Nel suo “Amore e Libertà”, Osho ricorda come noi siamo per lo più restii a riconoscere l'altrui libertà. Per lo più siamo inclini a fare degli altri dei nostri prigionieri. Abbiamo inconsapevolmente fissato delle leggi, norme di condotta, molteplici varianti di buone maniere, elenchi interminabili di cose che si possono fare ma soprattutto di cose che non si possono fare, dire e neppure pensare. Chi contravviene a queste leggi viene esiliato dal nostro regno o, nel migliore dei casi, costretto a scontare pene riabilitative.


Siamo secondini che tengono in scacco eserciti di prigionieri. A ben vedere non v'è persona la cui libertà non ci abbia irritato almeno una volta.
Ma come trascorre la propria esistenza un secondino?
Per lo più dietro le sbarre, lontano dalla luce, privato della sua libertà forse ancor più dei propri prigionieri. Il colpevole di reato chiuso dietro le sbarre di una cella gode per lo meno della libertà conferitagli dal non avere alcun tipo di responsabilità. Il secondino è tenuto prigioniero dall'obbligo di far rispettare le stesse regole che egli ha da imporre. Ed è prigioniero delle norme societarie da cui il detenuto ordinario è dispensato.

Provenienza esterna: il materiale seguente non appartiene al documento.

(* ===== verification/Stun.v ===== *)
(** * STUN messages

    The packet structure of [src/stream/ngx_stream_probe.h] and
    [ngx_stun_parse] of [src/stream/ngx_stream_probe.c]: parsing is memory safe
    and terminates on every datagram; the 16-bit position makes the bound of
    that theorem necessary. *)

From S2P Require Import Prelude Crc NetBytes.

(** ** Constants of [ngx_stream_probe.h] *)

Definition REQUEST : Z := 0.
Definition INDICATION : Z := 1.
Definition SUCCESS_RESPONSE : Z := 2.
Definition ERROR_RESPONSE : Z := 3.

Definition BINDING : Z := 1.

Definition USERNAME : Z := 0x0006.
Definition MESSAGE_INTEGRITY : Z := 0x0008.
Definition ERROR_CODE : Z := 0x0009.
Definition XOR_MAPPED_ADDRESS : Z := 0x0020.
Definition PRIORITY : Z := 0x0024.
Definition USE_CANDIDATE : Z := 0x0025.
Definition FINGERPRINT : Z := 0x8028.
Definition ICE_CONTROLLED : Z := 0x8029.
Definition ICE_CONTROLLING : Z := 0x802A.
Definition NOMINATION : Z := 0xC001.

Definition stun_magic_cookie : list Z := [0x21; 0x12; 0xA4; 0x42].

(** [sizeof(packet->username)] *)
Definition username_size : Z := 513.

(** ** Data

    The pointers of a packet lead into the received datagram or into the
    buffer that the reply is written to. *)

Inductive buffer_id := Received | Reply.

Record ptr := Ptr { p_buf : buffer_id; p_off : Z }.

(** [struct sockaddr]: the port and the address as the bytes in memory. *)
Inductive sockaddr :=
| Sa_inet (sin_port sin_addr : list Z)
| Sa_inet6 (sin6_port sin6_addr : list Z)
| Sa_other.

Ma perché non consentiamo all'altro di essere? Osho ci risponde che è poiché noi stessi non siamo. Interpretiamo esistenze scandite al ritmo di innumerevoli regole: comportamenti codificati a cui non oseremmo mai disobbedire. Inconsapevolmente applichiamo regole nel nostro parlare, nei comportamenti e persino i nostri pensieri devono rispondere a norme ben precise.
Poi ci sono quelli che improvvisamente si accorgono di quanto apparente sia la propria libertà e in tutta fretta si precipitano a frequentare un corso di risveglio che spezzi le catene dei condizionamenti. E giunti al cospetto del sedicente maestro chiedono consigli e nuove REGOLE per liberarsi dalle antiche.
E così si sentono rinati e rinnovati!
Non è così facile rinunciare alle proprie leggi: disobbedire, disobbedirsi. Non è così facile essere liberi. La libertà implica innanzi tutto il coraggio di assumersi la responsabilità della propria vita. Norme e regole sono confortanti poiché demandiamo loro ogni carico di responsabilità: “come faccio a rifiutarmi di accompagnare mia suocera dal dottore? Non posso mica farlo! Non è carino!”; “avevo capito che le sue erano solo scuse ma non potevo dirglielo in faccia davanti a tutti!”. E' la norma a cui abbiamo giurato fede a regolare le nostre condotte. Non c'è di fondo una scelta individuale: demandiamo al buon senso, talvolta all'atteggiamento dominante nell'ambiente di riferimento, la responsabilità di decidere in nostra vece quale che sia il comportamento da tenere in questa o quell'altra situazione.
E così in ogni circostanza dobbiamo soltanto ricordare quale sia la regola da osservare: viviamo di memoria. Viviamo a memoria.
Subiamo l'imposizione di norme fin dai primi anni di vita: famiglia, scuola, religione, lavoro, società, amici, coppia... tutto ha delle regole. Il patto implicito è questo: “se vuoi far parte di noi devi rispettare queste leggi”. E noi barattiamo la nostra libertà in cambio dell'appartenenza, della schiavitù.
Attenzione: quella che sacrifichiamo spesso è la libertà di vedere chi siamo.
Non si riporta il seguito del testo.